Staurophora Laciniata.

This is a Medusa about the size of a small saucer which responds to stimulation of its marginal ganglia, or radial nerve-trunks, by a peculiar spasmodic movement. This consists in a sudden and violent contraction of the entire muscle-sheet, the effect of which is to draw together all the gelatinous walls of the nectocalyx in a far more powerful manner than occurs during ordinary swimming. In consequence of this spasmodic action being so strong, the nectocalyx undergoes a change in form of a very marked and distinctive character. The corners of the four radial tubes, being occupied by comparatively resisting tissue, are not so much affected by the spasm as are other parts of the bell; and they therefore constitute a sort of framework upon which the rest of the bell contracts, the whole bell thus assuming the form of an almost perfect square, with each side presenting a slight concavity inwards. These spasmodic movements, however, are quite unmistakable when they occur even in a very minute portion of detached tissue; for, however large or small the portion may be, when in a spasm it folds upon itself with the characteristically strong and persistent contraction. I say persistent contraction, because a spasmodic contraction, besides being of unusual strength, is also of unusual duration; that is to say, while an ordinary systolic movement only lasts a short time, a spasm lasts from six to ten seconds or more, and this whether it occurs in a large or in a small piece of tissue.

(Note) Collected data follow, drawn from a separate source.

Definition Dstar (blk : t) (coeff : Q) (matrix : T) : option T :=
  BlocksBase.D env (integrator blk) (Mesh.triangles (mesh blk))
               (Mesh.triangles (mesh blk)) coeff matrix.

(** The rows of the private [N(coeff,S,matrix)] for the vertices [todo],
    those of [before] being done: the inner loop runs from the first
    vertex of the mesh to the vertex of the outer loop, included.  [S] is
    a reference: it is given the sink as it stands, so that it can name
    the sink itself. *)
Fixpoint N_rows (blk : t) (coeff : Q) (S : T -> nat -> nat -> option Q)
         (before todo : list Vertex.t) (matrix : T) : option T :=
  match todo with
  | [] => Some matrix
  | V1 :: rest =>
      matrix' ← foldlM (fun m V2 =>
                          n ← BlocksBase.N_mesh V1 V2 (mesh blk) (S m);
                          sink_add m (Vertex.index V1) (Vertex.index V2)
                                   (n * coeff)%Q)
                       (before ++ [V1]) matrix;
      N_rows blk coeff S (before ++ [V1]) rest matrix'
  end.

(** The private [N(coeff,S,matrix)]. *)
Definition N_from (blk : t) (coeff : Q) (S : T -> nat -> nat -> option Q)
           (matrix : T) : option T :=
  N_rows blk coeff S [] (Mesh.vertices (mesh blk)) matrix.

End WithSink.

Section WithSink.

Context (env : Env) {T : Type} `{Sink T}.

(** [N(coeff,matrix)]; [front()] of an empty vector has no value. *)
Definition N (blk : t) (coeff : Q) (matrix : T) : option T :=
  if S_block_is_computed blk then
    N_from blk (coeff / Scoeff blk)%Q sink_get matrix
  else
    match Mesh.triangles (mesh blk) with
    | [] => None
    | front :: _ =>
        let Sbloc := SymBloc_new (Triangle.index front)
                                 (length (Mesh.triangles (mesh blk)))
                                 (uninit env) in
        Sbloc ← S env blk 1 Sbloc;
        N_from blk coeff (fun _ => sink_get Sbloc) matrix
    end.

(** [set_S_block] changes the block as well as the matrix. *)
Definition set_S_block (coeff : Q) (blk : t) (matrix : T)
  : option (t * T) :=
  if negb (Mesh.current_barrier (mesh blk)) then
    matrix ← S env blk coeff matrix;
    Some (Make (integrator blk) (mesh blk) coeff, matrix)
  else Some (blk, matrix).

Definition set_N_block (coeff : Q) (blk : t) (matrix : T) : option T :=
  N blk coeff matrix.

Definition set_D_block (coeff : Q) (blk : t) (matrix : T) : option T :=
  if negb (Mesh.current_barrier (mesh blk)) then D env blk coeff matrix
  else Some matrix.

Definition set_Dstar_block (coeff : Q) (blk : t) (matrix : T) : option T :=
  Some matrix.

(** [Id(T,V)] and [addId(coeff,matrix)]. *)
Definition Id (T0 : Triangle.t) (V : Vertex.t) : Q :=
  if Triangle.contains T0 V then (Triangle.area T0 / 3)%Q else 0%Q.

Definition addId (blk : t) (coeff : Q) (matrix : T) : option T :=
  foldlM (fun m triangle =>
            foldlM (fun m i =>
                      let vertex := Triangle.vertex triangle i in
                      sink_add m (Triangle.index triangle)
                               (Vertex.index vertex)
                               (Id triangle vertex * coeff)%Q)
                   (seq 0 3) m)
         (Mesh.triangles (mesh blk)) matrix.

End WithSink.

End DiagonalBlock.

Module NonDiagonalBlock.

(** [Bloc]: a dense matrix addressed with a row and a column offset; the
    unsigned subtractions behave as in [SymBloc]. *)
Record Bloc : Type := MakeBloc { i0 : nat; j0 : nat; base : Matrix.t }.

Definition Bloc_new (r0 c0 n m : nat) (junk : nat -> Q) : Bloc :=
  MakeBloc r0 c0 (Matrix.new n m junk).

Definition Bloc_get (b : Bloc) (i j : nat) : option Q :=
  if (i <? i0 b) || (j <? j0 b) then None
  else Matrix.get (base b) (i - i0 b) (j - j0 b).

Definition Bloc_put (b : Bloc) (i j : nat) (x : Q) : option Bloc :=
  if (i <? i0 b) || (j <? j0 b) then None
  else base' ← Matrix.put (base b) (i - i0 b) (j - j0 b) x;
       Some (MakeBloc (i0 b) (j0 b) base').

#[global] Instance Bloc_Sink : Sink Bloc :=
  {| sink_get := Bloc_get; sink_put := Bloc_put |}.

Record t : Type :=
  Make { integrator : Integrator; mesh1 : Mesh.t; mesh2 : Mesh.t; Scoeff : Q }.

Definition new (m1 m2 : Mesh.t) (intg : Integrator) : t := Make intg m1 m2 0%Q.

Definition S_block_is_computed (blk : t) : bool :=
  negb (Qeq_bool (Scoeff blk) 0).

Section WithSink.

Context (env : Env) {T : Type} `{Sink T}.

(** [S(coeff,matrix)]. *)
Definition S (blk : t) (coeff : Q) (matrix : T) : option T :=
  foldlM (fun m triangle1 =>
            foldlM (fun m triangle2 =>
                      sink_put m (Triangle.index triangle1)
                               (Triangle.index triangle2)
                               (integrate (integrator blk)
                                          (analyticS env triangle1)
                                          triangle2 * coeff)%Q)
                   (Mesh.triangles (mesh2 blk)) m)
         (Mesh.triangles (mesh1 blk)) matrix.
(** The transform keeps a document well-formed, so its output can be
    transformed again: on a well-formed document, whatever the transform
    returns is well-formed, and transforming that once more returns. *)
Theorem transform_preserves_well_formed (data data' : json) :
  wf_document data = true ->
  transform data = Ok data' ->
  wf_document data' = true /\
  exists data'' : json, transform data' = Ok data''.
Proof.
  intros Hwf H.
  assert (Hwf' : wf_document data' = true).
  { destruct data as [| | | | | | kvs]; try discriminate Hwf.
    apply transform_dict in H as [[_ ->]|(fs & fs' & Hg & Hp & ->)];
      [exact Hwf|].
    cbn [wf_document] in *. rewrite Hg in Hwf. rewrite dict_get_set_eq.
    destruct fs as [| | | | | l |]; try discriminate Hwf.
    cbn [process_features] in Hp.
    destruct (mapM process_feature l) as [l'|e] eqn:El; [|discriminate Hp].
    cbn [bind] in Hp. injection Hp as <-.
    apply mapM_Ok_Forall2 in El. rewrite forallb_forall in Hwf.
    apply forallb_forall. intros y Hy.
    clear Hg. induction El as [|x y' l l' Hxy _ IH]; [destruct Hy|].
    destruct Hy as [<-|Hy].
    - apply (process_feature_wf x); [|exact Hxy]. apply Hwf. now left.
    - apply IH; [|exact Hy]. intros z Hz. apply Hwf. now right. }
  split; [exact Hwf'|].
  destruct data' as [| | | | | | kvs']; try discriminate Hwf'.
  cbn [wf_document] in Hwf'. unfold transform.
  cbn [py_contains bind py_getitem]. unfold dict_mem.
  destruct (dict_get "features" kvs') as [fs|]; [|now exists (JObj kvs')].
  destruct fs as [| | | | | l |]; try discriminate Hwf'.
  rewrite forallb_forall in Hwf'. cbn [bind process_features].
  destruct (mapM_total process_feature l) as [l' ->].
  - intros x Hx. apply process_feature_returns. now apply Hwf'.
  - cbn [bind py_setitem]. eexists. reflexivity.
Qed.

(** ** The further properties on the sample inputs *)

Lemma NoDup_sample_props : NoDup (keys sample_props).
Proof.
  repeat constructor; cbn; intuition discriminate.
Qed.

Lemma compress_properties_values_pass_through_witness :
  dict_get "sn" (compress_entries sample_props) = Some (JStr "a") /\
  exists k0 : string,
    In (k0, JStr "a") sample_props /\
    JStr "a" <> JNull /\ JStr "a" <> JStr "" /\
    (map_lookup k0 PROPERTY_MAP = Some (Some "sn") \/
     (map_lookup k0 PROPERTY_MAP = None /\ "sn" = k0)).
Proof.
  split; [reflexivity|].
  exact (compress_properties_values_pass_through
           sample_props "sn" (JStr "a") eq_refl).
Defined.

Lemma compress_properties_keeps_unmapped_key_witness :
  dict_get "note" (compress_entries sample_props) = Some (JStr "tall").
Proof.
  rewrite (compress_properties_keeps_unmapped_key sample_props "note").
  - reflexivity.
  - exact NoDup_sample_props.
  - reflexivity.
  - cbn. intuition discriminate.
Defined.

Lemma round_sample_mixed_tree :
  round_coordinates default_precision sample_mixed_tree
  = Ok sample_mixed_tree_rounded.
Proof. vm_compute. reflexivity. Qed.

Lemma binary64_sample_mixed_tree :
  Forall (fun v => is_binary64 v = true) (leaves sample_mixed_tree).
Proof. repeat constructor. Qed.

Lemma round_coordinates_preserves_shape_witness :
  round_coordinates default_precision sample_mixed_tree
    = Ok sample_mixed_tree_rounded /\
  shape_of sample_mixed_tree_rounded = shape_of sample_mixed_tree /\
  List.length (leaves sample_mixed_tree_rounded)
    = List.length (leaves sample_mixed_tree).
Proof.
  split; [exact round_sample_mixed_tree|].
  destruct (round_coordinates_preserves_shape
              default_precision sample_mixed_tree sample_mixed_tree_rounded
              round_sample_mixed_tree) as (Hs & Hl & _).
  now split.
Defined.

Lemma round_coordinates_returns_iff_witness :
  (exists t', round_coordinates default_precision sample_mixed_tree = Ok t') <->
  (is_list sample_mixed_tree = true /\
   no_empty_list sample_mixed_tree = true /\
   level_consistent sample_mixed_tree = true /\
   Forall (fun v => is_round_leaf v = true) (leaves sample_mixed_tree)).
Proof.
  exact (round_coordinates_returns_iff sample_mixed_tree
           binary64_sample_mixed_tree).
Defined.

Lemma round_coordinates_fixes_ints_witness :
  round_coordinates default_precision sample_int_tree = Ok sample_int_tree.
Proof.
  apply round_coordinates_fixes_ints; try reflexivity.
  - discriminate.
  - repeat constructor.
Defined.
Lemma resolved_feature (feats : list Feature) (vms : list VM) (vm : VM) (f : Feature) :
  valid_catalog feats -> In f feats ->
  row_get (columns (resolved feats vms)) (resolved_row feats vm) (feature_name f)
  = inr (marker vm f).
Proof.
  intros [_ Hnd Hfr] Hf.
  destruct (in_split _ _ Hf) as (l1 & l2 & ->).
  unfold row_get, resolved, resolved_row, frame. cbn [columns].
  rewrite !map_app in *. cbn [map] in *.
  replace (["Name"; "NsxFInt"] ++ (map feature_name l1 ++ feature_name f :: map feature_name l2)
             ++ ["NSX Edition"])
    with ((["Name"; "NsxFInt"] ++ map feature_name l1)
            ++ feature_name f :: (map feature_name l2 ++ ["NSX Edition"]))
    by (now rewrite <- !app_assoc).
  rewrite index_of_app.
  - replace (base_row vm ++ (map (marker vm) l1 ++ marker vm f :: map (marker vm) l2) ++
               [Str (Spec.edition_name (Spec.resolved_rank vm (l1 ++ f :: l2)))])
      with ((base_row vm ++ map (marker vm) l1)
              ++ marker vm f :: (map (marker vm) l2 ++
                 [Str (Spec.edition_name (Spec.resolved_rank vm (l1 ++ f :: l2)))]))
      by (now rewrite <- !app_assoc).
    replace (List.length (["Name"; "NsxFInt"] ++ map feature_name l1))
      with (List.length (base_row vm ++ map (marker vm) l1))
      by (now rewrite !length_app, !length_map).
    now rewrite nth_app_here.
  - intros Hin. apply in_app_or in Hin as [Hin|Hin].
    + exact (fresh_not_base _ f Hfr Hf Hin).
    + apply NoDup_remove_2 in Hnd. apply Hnd, in_or_app. now left.
Qed.

Lemma resolved_edition (feats : list Feature) (vms : list VM) (vm : VM) :
  valid_catalog feats ->
  row_get (columns (resolved feats vms)) (resolved_row feats vm) "NSX Edition"
  = inr (Str (Spec.edition_name (Spec.resolved_rank vm feats))).
Proof.
  intros [_ _ Hfr].
  unfold row_get, resolved, resolved_row, frame. cbn [columns].
  rewrite !app_assoc. rewrite index_of_app.
  - replace (List.length (["Name"; "NsxFInt"] ++ map feature_name feats))
      with (List.length (base_row vm ++ map (marker vm) feats))
      by (now rewrite !length_app, !length_map).
    now rewrite nth_app_here.
  - intros [H|[H|H]]; try discriminate.
    apply (fresh_not_reserved feats "NSX Edition" Hfr); [|exact H].
    right. right. now left.
Qed.

(** The largest contributed rank is a contributed rank or 0, and no
    contributed rank exceeds it. *)
Lemma resolved_rank_upper (vm : VM) (feats : list Feature) (f : Feature) :
  In f feats -> (Spec.contributed vm f <= Spec.resolved_rank vm feats)%Z.
Proof.
  induction feats as [|g feats IH]; simpl; intros H; [contradiction|].
  destruct H as [->|H]; [lia|]. specialize (IH H). lia.
Qed.

Lemma resolved_rank_attained (vm : VM) (feats : list Feature) :
  Spec.resolved_rank vm feats = 0%Z \/
  exists f, In f feats /\ Spec.contributed vm f = Spec.resolved_rank vm feats.
Proof.
  induction feats as [|g feats IH]; simpl; [now left|].
  destruct (Z.max_spec (Spec.contributed vm g) (Spec.resolved_rank vm feats))
    as [[_ ->]|[_ ->]].
  - destruct IH as [H|(f & Hf & H)]; [now left|].
    right. exists f. split; [now right|exact H].
  - right. exists g. split; [now left|reflexivity].
Qed.

Lemma resolved_rank_permutation (vm : VM) (feats feats' : list Feature) :
  Permutation feats feats' ->
  Spec.resolved_rank vm feats' = Spec.resolved_rank vm feats.
Proof.
  induction 1; simpl; lia.
Qed.

(** A feature of a loaded catalog is marked exactly when it is active:
    its edition has a positive rank. *)
Lemma marker_active (vm : VM) (f : Feature) :
  (0 < Spec.rank f)%Z ->
  marker vm f = if Z.ltb 0 (Z.land (usage_mask vm) (bit_value f)) then Str "True" else Str "".
Proof.
  intros H. unfold marker, Spec.contributed, Spec.active.
  destruct (Z.ltb 0 (Z.land (usage_mask vm) (bit_value f))); [|reflexivity].
  apply Z.ltb_lt in H. now rewrite H.
Qed.

(** The scenarios of the specification, run. *)
Example scenario_1_2 :
  run default_args (Demo.files Demo.report1 Demo.catalog1)
  = (mkWorld ["INFO: Reading input file vmh.tsv...";
              "INFO: Determining rows to skip...";
              "INFO: Rows to skip: []";
              "INFO: Reading NSX Features..."]
       (Some ("nsxfint.csv",
              mkDF ["Name"; "NsxFInt"; "Micro-segmentation"; "NSX Edition"]
                   [[Str "vm1"; Int 4; Str "True"; Str "Advanced"];
                    [Str "vm2"; Int 0; Str ""; Str ""]])),
     0%Z).
Proof. vm_compute. reflexivity. Qed.

Example scenario_3_4 :
  outfile (fst (run default_args (Demo.files Demo.report Demo.catalog)))
  = Some ("nsxfint.csv",
          mkDF ["Name"; "NsxFInt"; "Switching"; "Routing"; "NSX Edition"]
               [[Str "vm1"; Int 3; Str "True"; Str "True"; Str "Enterprise Plus"];
                [Str "vm2"; Int 0; Str ""; Str ""; Str ""];
                [Str "vm3"; Int 0; Str ""; Str ""; Str ""];
                [Str "vm4"; Int (-5); Str "True"; Str "True"; Str "Enterprise Plus"]]).
Proof. vm_compute. reflexivity. Qed.

Example scenario_5 :
  run (mkArgs "vmh.txt" "nsxfint.csv" false false)
      (fun path => if String.eqb path "vmh.txt" then Some Demo.report else None)
  = (mkWorld ["FATAL: Input file vmh.txt is not CSV or TSV."] None, 1%Z).
Proof. vm_compute. reflexivity. Qed.

Example demo_loaded_ok :
  loaded default_args (Demo.files Demo.report Demo.catalog) Demo.vms Demo.feats.
Proof. demo_loaded. Qed.

Example demo_valid_ok : valid_catalog Demo.feats.
Proof. demo_valid. Qed.

(** ** The resolver: edition and markers *)

Lemma editions_index_at (z : Z) :
  (0 <= z < 5)%Z ->
  editions_index (Str (nth (Z.to_nat z) editions "")) = inr (Int z).
Proof.
  intros H.
  assert (Hz : z = 0%Z \/ z = 1%Z \/ z = 2%Z \/ z = 3%Z \/ z = 4%Z) by lia.
  destruct Hz as [->|[->|[->|[->| ->]]]]; reflexivity.
Qed.

(** With a catalog that keeps a feature (or a report without a VM
    record) the edition written for every VM record is the element of
    the fixed edition list at the largest rank contributed by a catalog
    feature (the rank of its edition when the feature is active, 0
    otherwise), so that the rank of the written edition, its index in
    the list, is that maximum: no feature contributes more, the maximum
    is 0 or is contributed by some feature, and it is the same for every
    order of the catalog. *)
Lemma edition_is_max_rank (args : Args) (fs : FileSystem) (vms : list VM)
  (feats : list Feature) :
  loaded args fs vms feats ->
  valid_catalog feats ->
  feats <> [] \/ vms = [] ->
  exists df,
    outfile (fst (run args fs)) = Some (output args, df) /\
    forall i vm,
      nth_error vms i = Some vm ->
      exists row name,
        nth_error (rows df) i = Some row /\
        row_get (columns df) row "NSX Edition" = inr (Str name) /\
        name = nth (Z.to_nat (Spec.resolved_rank vm feats)) editions "" /\
        editions_index (Str name) = inr (Int (Spec.resolved_rank vm feats)) /\
        (forall f, In f feats ->
                   (Spec.contributed vm f <= Spec.resolved_rank vm feats)%Z) /\
        (Spec.resolved_rank vm feats = 0%Z \/
         exists f, In f feats /\ Spec.contributed vm f = Spec.resolved_rank vm feats) /\
        (forall feats', Permutation feats feats' ->
                        Spec.resolved_rank vm feats' = Spec.resolved_rank vm feats).
Proof.
  intros Hl Hv Hne. destruct (run_resolved _ _ _ _ Hl Hv Hne) as [Ho _].
  exists (resolved feats vms). split; [exact Ho|].
  intros i vm Hi.
  exists (resolved_row feats vm),
         (nth (Z.to_nat (Spec.resolved_rank vm feats)) editions "").
  split; [now apply resolved_nth|].
  split; [now apply resolved_edition|].
  split; [reflexivity|].
  split; [apply editions_index_at, resolved_rank_bounds|].
  split; [intros f; apply resolved_rank_upper|].
  split; [apply resolved_rank_attained|].
  intros feats'. apply resolved_rank_permutation.
Qed.
(** * Two-factor authentication, device trust and login throttle

    A shallow embedding of the route handlers that make up the
    authentication core of the application:

    - [LoginAttempt]  : [src/app/api/auth/login-attempt/route.ts]
    - [TwoFaVerify]   : [src/app/api/dashboard/2fa/verify/route.ts] (enrollment)
    - [TwoFaDisable]  : the disable route (second document of the same file)
    - [VerifyLogin]   : the login-time challenge route ([src/unnamed/part_007])
    - [Profile]       : the profile route ([src/unnamed/part_013])
    - [Settings]      : [src/app/api/dashboard/settings/route.ts]
    - [Refresh]       : [src/app/api/dashboard/trusted-devices/refresh/route.ts]

    and of what surrounds it:

    - [ProfileUpdate]  : the profile route, [POST] ([src/unnamed/part_013])
    - [SettingsUpdate] : the settings route, [POST]
    - [TrustedDevices] : the revoke route ([src/unnamed/part_010])
    - [UsernameCheck]  : the username availability route ([src/unnamed/part_007])
    - [AvatarUpload]   : the avatar-sharp route ([src/unnamed/part_008])
    - [Sanitizer], [Forum] : [src/unnamed/part_000] and the fields the forum
      routes store ([src/unnamed/part_014])
    - [LoginForm]      : [onSubmit] of [src/components/auth/login-form.tsx]

    Handlers are functions from an environment (what the runtime and the
    external collaborators answer during one request), the shared state and
    the request to the new state and the response.  Code that can raise is
    given an [outcome]; every [try]/[catch] of the source is a [match] on it. *)

From Stdlib Require Import ZArith String Ascii List Bool Lia.
From stdpp Require Import base option gmap strings list pretty.
Lemma C2_leaderboard_coercion_witness :
  Forall (fun d => well_formed d = true) [doc_missing; doc_slow; doc_fast]
  /\ get_leaderboard (ret [doc_missing; doc_slow; doc_fast]) None
     = Ok [mkEntry (PStr "Fay") 5 3 4000; mkEntry (PStr "Player") 5 1 0;
           mkEntry (PStr "Sam") 5 3 2000000]
  /\ (exists ds items,
        sorted sort_key [doc_missing; doc_slow; doc_fast] = inr ds
        /\ get_leaderboard (ret [doc_missing; doc_slow; doc_fast]) None = Ok items
        /\ Permutation ds [doc_missing; doc_slow; doc_fast]
        /\ StronglySorted spec_before ds
        /\ Forall2 (fun d e => entry_of d = inr e)
             (slice_to ds (default default_limit None)) items
        /\ (forall d, d !! "points" = None -> spec_points d = 0)
        /\ (forall d, d !! "duration_ms" = None -> spec_duration d = 1000000)
        /\ (forall (i j : nat) d1 d2,
              ds !! i = Some d1 -> ds !! j = Some d2 ->
              d1 !! "duration_ms" = None ->
              spec_points d1 = spec_points d2 ->
              spec_duration d2 < 1000000 ->
              (j < i)%nat))
  /\ In doc_bad_points [doc_fast; doc_bad_points]
  /\ convertible (get doc_bad_points "points" (PInt 0)) = false
  /\ exists e,
       get_leaderboard (ret [doc_fast; doc_bad_points]) None
       = Failed (mkHTTP 500 (DStr e)).
Proof.
  split; [repeat constructor|]. split; [reflexivity|]. split.
  - apply (proj1 C2_leaderboard_coercion). repeat constructor.
  - split; [right; left; reflexivity|]. split; [reflexivity|].
    apply (proj2 C2_leaderboard_coercion [doc_fast; doc_bad_points] None
             doc_bad_points).
    + right; left; reflexivity.
    + left. reflexivity.
Defined.

(** The claim C2 as the specification states it fails: a record whose
    points is the string "abc" makes the query raise (HTTP 500) instead of
    being ranked with 0 points, and a record without duration_ms is ranked
    before, not after, a record of its points group that took 2,000,000
    ms. *)
Lemma C2_counterexample :
  get_leaderboard (ret [doc_fast; doc_bad_points]) None
  = Failed (mkHTTP 500 (DStr (ValueError_int_literal "abc")))
  /\ ~ (exists items,
          get_leaderboard (ret [doc_fast; doc_bad_points]) None = Ok items)
  /\ get_leaderboard (ret [doc_slow; doc_missing]) None
     = Ok [mkEntry (PStr "Player") 5 1 0; mkEntry (PStr "Sam") 5 3 2000000].
Proof.
  split; [reflexivity|]. split; [|reflexivity].
  intros [items H]. discriminate H.
Qed.

End LeaderboardCoercion.

(** ** The URL pattern *)

Section RegexFacts.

Again, the diastolic movements differ very much in the case of an ordinary locomotor contraction and in that of a spasm; for while in the former case the process of relaxation is rapid even to suddenness, in the latter it is exceedingly prolonged and gradual, occupying some four or five seconds in its execution, and, from its slow but continuous nature, presenting a graceful appearance. Lastly, the difference between the two kinds of contraction is shown by the fact that, while a spasm is gradually passing off the ordinary rhythmical contractions may often be seen to be superimposed on it—both kinds of contraction being thus present in the same tissue at the same time.